The results of our commitment to satya
As we deepen our commitment to honesty with ourselves and with members of our immediate community, our capacity to be with truth expands to our outer personas. We then start to realize the necessity for a world filled with honest communication, and recognize the importance of the accuracy of facts on a larger scale. It is then that we might take the time to do those little-but-now-imperative things, like fact-check an article before we post it to social media or become educated on the veracity of media sources we read. As a result of our exploration into truth, we fortify what Carl Sagan so aptly called our “Baloney Detection Kit” , and we start to become watchdogs—not only of our own consciousness and our ego’s fragility when it is tempted to tell those “little white lies,” but also of institutional dishonesties. Sooner or later we become aware of the toxicity of dishonesty, and we become committed to truth on a greater scale. In this way, honesty becomes an act of resistance, both on a personal level against the fragile ego that wishes to coddle itself at the expense of others, and against greater movements that thrive off the oppression and deliberate spinning of truth for its own gains.
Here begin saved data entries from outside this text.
(** An item more. *)
Lemma built_add h h1 h2 l p q x F L F2 L2 :
  built h (AstList l) p h1 F L → built h1 x q h2 F2 L2 →
  ∃ h3 F3 L3, add_item p q h2 = Ret [] h3 ∧ built h (AstList (l ++ [x])) p h3 F3 L3.
Proof.
  intros H1 H2. destruct (built_both _ _ _ _ _ _ _ _ _ _ _ H1 H2) as (Hnd & Hnew & Hold).
  pose proof (repr_sub _ h2 _ _ _ _ (b_repr _ _ _ _ _ _ H1) (built_sub _ _ _ _ _ _ H2)) as Hr.
  pose proof (b_kept _ _ _ _ _ _ H1) as Hk1. pose proof (b_kept _ _ _ _ _ _ H2) as Hk2.
  pose proof (b_blocks _ _ _ _ _ _ H1) as Hb1. pose proof (b_blocks _ _ _ _ _ _ H2) as Hb2.
  pose proof (b_repr _ _ _ _ _ _ H2) as Hq. clear H1 H2.
  inversion Hr as [|? ? ? ? ? Hl| |? items qs ? F' ? Hp Hn Hi Hqs| |]; subst; try by inversion Hl.
  { match goal with H : text_of _ _ |- _ => inversion H; subst; discriminate end. }
  2-3: match goal with H : _ _ _ _ |- _ => inversion H; subst; discriminate end.
  unfold add_item, read_node. rewrite Hn, bind_ret_l.
  assert ((if items =? 0 then mret [] else read_items items h2) = Ret [] qs) as ->.
  { destruct (items =? 0); [by rewrite Hi|]. unfold read_items. by rewrite Hi. }
  rewrite bind_Ret_nil. unfold realloc. rewrite free_own, bind_Ret_nil.
  2:{ intros H0%Z.eqb_neq. rewrite H0 in Hi. by eexists. }
  destruct (malloc_new (BItems (qs ++ [q])) (delete_all (own items) h2)) as (t & E & Ht0 & Ht). rewrite E.
  rewrite lookup_delete_all in Ht. rewrite bind_ret_l.
  assert (NoDup (p :: own items ++ (F' ++ F2) ++ L ++ L2)) as Hnd'.
  { assert (p :: own items ++ (F' ++ F2) ++ L ++ L2 ≡ₚ ((p :: own items ++ F') ++ L) ++ F2 ++ L2) as -> by solve_Permutation. done. }
  assert (∀ x, x ∈ ((p :: own items ++ F') ++ L) ++ F2 ++ L2 ↔ x ∈ p :: own items ++ (F' ++ F2) ++ L ++ L2) as HG by set_solver.
  apply NoDup_cons in Hnd' as [Hpin Hnd']. apply NoDup_app in Hnd' as (_ & Hout & Hnd').
  assert (∀ z, z ∈ own items → z = items) as Hown by (unfold own; intros z; destruct (items =? 0); set_solver).
  assert (t ≠ p) as Htp by (intros ->; rewrite decide_False in Ht by set_solver; congruence).
  assert (t ∉ (F' ++ F2) ++ L ++ L2) as Htin.
  { intros Hin. destruct (Hnew t) as (_ & _ & [b Hb]); [apply HG; set_solver|].
    rewrite decide_False in Ht by (intros H; by apply (Hout t)). congruence. }
  assert (h !! t = None) as Hth.
  { destruct (decide (t ∈ ((p :: own items ++ F') ++ L) ++ F2 ++ L2)) as [Hin|Hin]; [by apply Hnew|].
    rewrite <- Hold by done. rewrite decide_False in Ht; [done|]. intros H. apply Hin, HG. set_solver. }
  assert (∀ z, z ≠ p → z ≠ t → z ∉ own items → <[p:=BNode (NList t (Z.of_nat (length qs) + 1))]>
    (<[t:=BItems (qs ++ [q])]> (delete_all (own items) h2)) !! z = h2 !! z) as Hsame.
  { intros z Hzp Hzt Hzo. by rewrite !lookup_insert_ne, lookup_delete_out. }
  eexists _, (p :: own t ++ F' ++ F2), (L ++ L2). split; [reflexivity|].
  assert (own t = [t]) as Hot by (unfold own; by rewrite (proj2 (Z.eqb_neq t 0))).
  split.
  - apply (repr_list _ _ t (qs ++ [q])); [done| | |].
    + rewrite lookup_insert_eq, length_app. cbn [length]. do 3 f_equal. lia.
    + rewrite (proj2 (Z.eqb_neq t 0)) by done. by rewrite lookup_insert_ne, lookup_insert_eq.
    + apply (proj2 (repr_frame h2 _) _ _ _ _ (reprs_app _ _ _ _ _ _ _ _ _ Hqs Hq)). intros z Hz. apply Hsame.
      * intros ->. set_solver.
      * intros ->. set_solver.
      * intros H. by apply (Hout z).
  - rewrite Hot. cbn [app]. apply NoDup_cons. split; [|apply NoDup_cons; done]. set_solver.
  - intros z Hz. rewrite Hot in Hz. destruct (decide (z = t)) as [->|Hzt]; [done|]. apply Hnew, HG. set_solver.
  - intros z Hz. rewrite Hot in Hz. assert (z ≠ p ∧ z ≠ t ∧ z ∉ (F' ++ F2) ++ L ++ L2) as (Hzp & Hzt & Hz') by set_solver.
    rewrite lookup_insert_ne, lookup_insert_ne by done. destruct (decide (z ∈ own items)) as [Ho|Ho].
    + rewrite lookup_delete_all, decide_True by done. symmetry. apply Hnew, HG. set_solver.
    + rewrite lookup_delete_out by done. apply Hold. rewrite HG. set_solver.
  - rewrite length_app. cbn [kept] in *. rewrite fmap_app, list_sum_app. cbn. lia.
  - rewrite Hot. rewrite blocks_list by (by destruct l). rewrite fmap_app, list_sum_app. cbn [length] in *. rewrite !length_app in *.
    cbn [length]. cbn. rewrite ?length_app. pose proof (reprs_length _ _ _ _ _ Hqs) as Hlen. unfold own in *. destruct l as [|y l].
    + inversion Hqs; subst. destruct (items =? 0) eqn:E0; [|]; cbn [length blocks fmap list_fmap list_sum foldr] in *; lia.
    + rewrite blocks_list in Hb1 by done. destruct (items =? 0) eqn:E0; [by subst qs|]. cbn [length] in Hb1. lia.
Qed.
The teachings of yoga remind us that truth, like lying, is a habit. Yet truth, unlike lying, requires the very courageous commitment to the exploration of our easily triggered egos and a curiosity to explore what lies in the depths of our vulnerably. In other words, a commitment to truth calls us to transcend our habitual, reptilian, combative brain and instead operate from a place of consciousness, both personally and socially. It’s in this space that true presence arises, and we become free.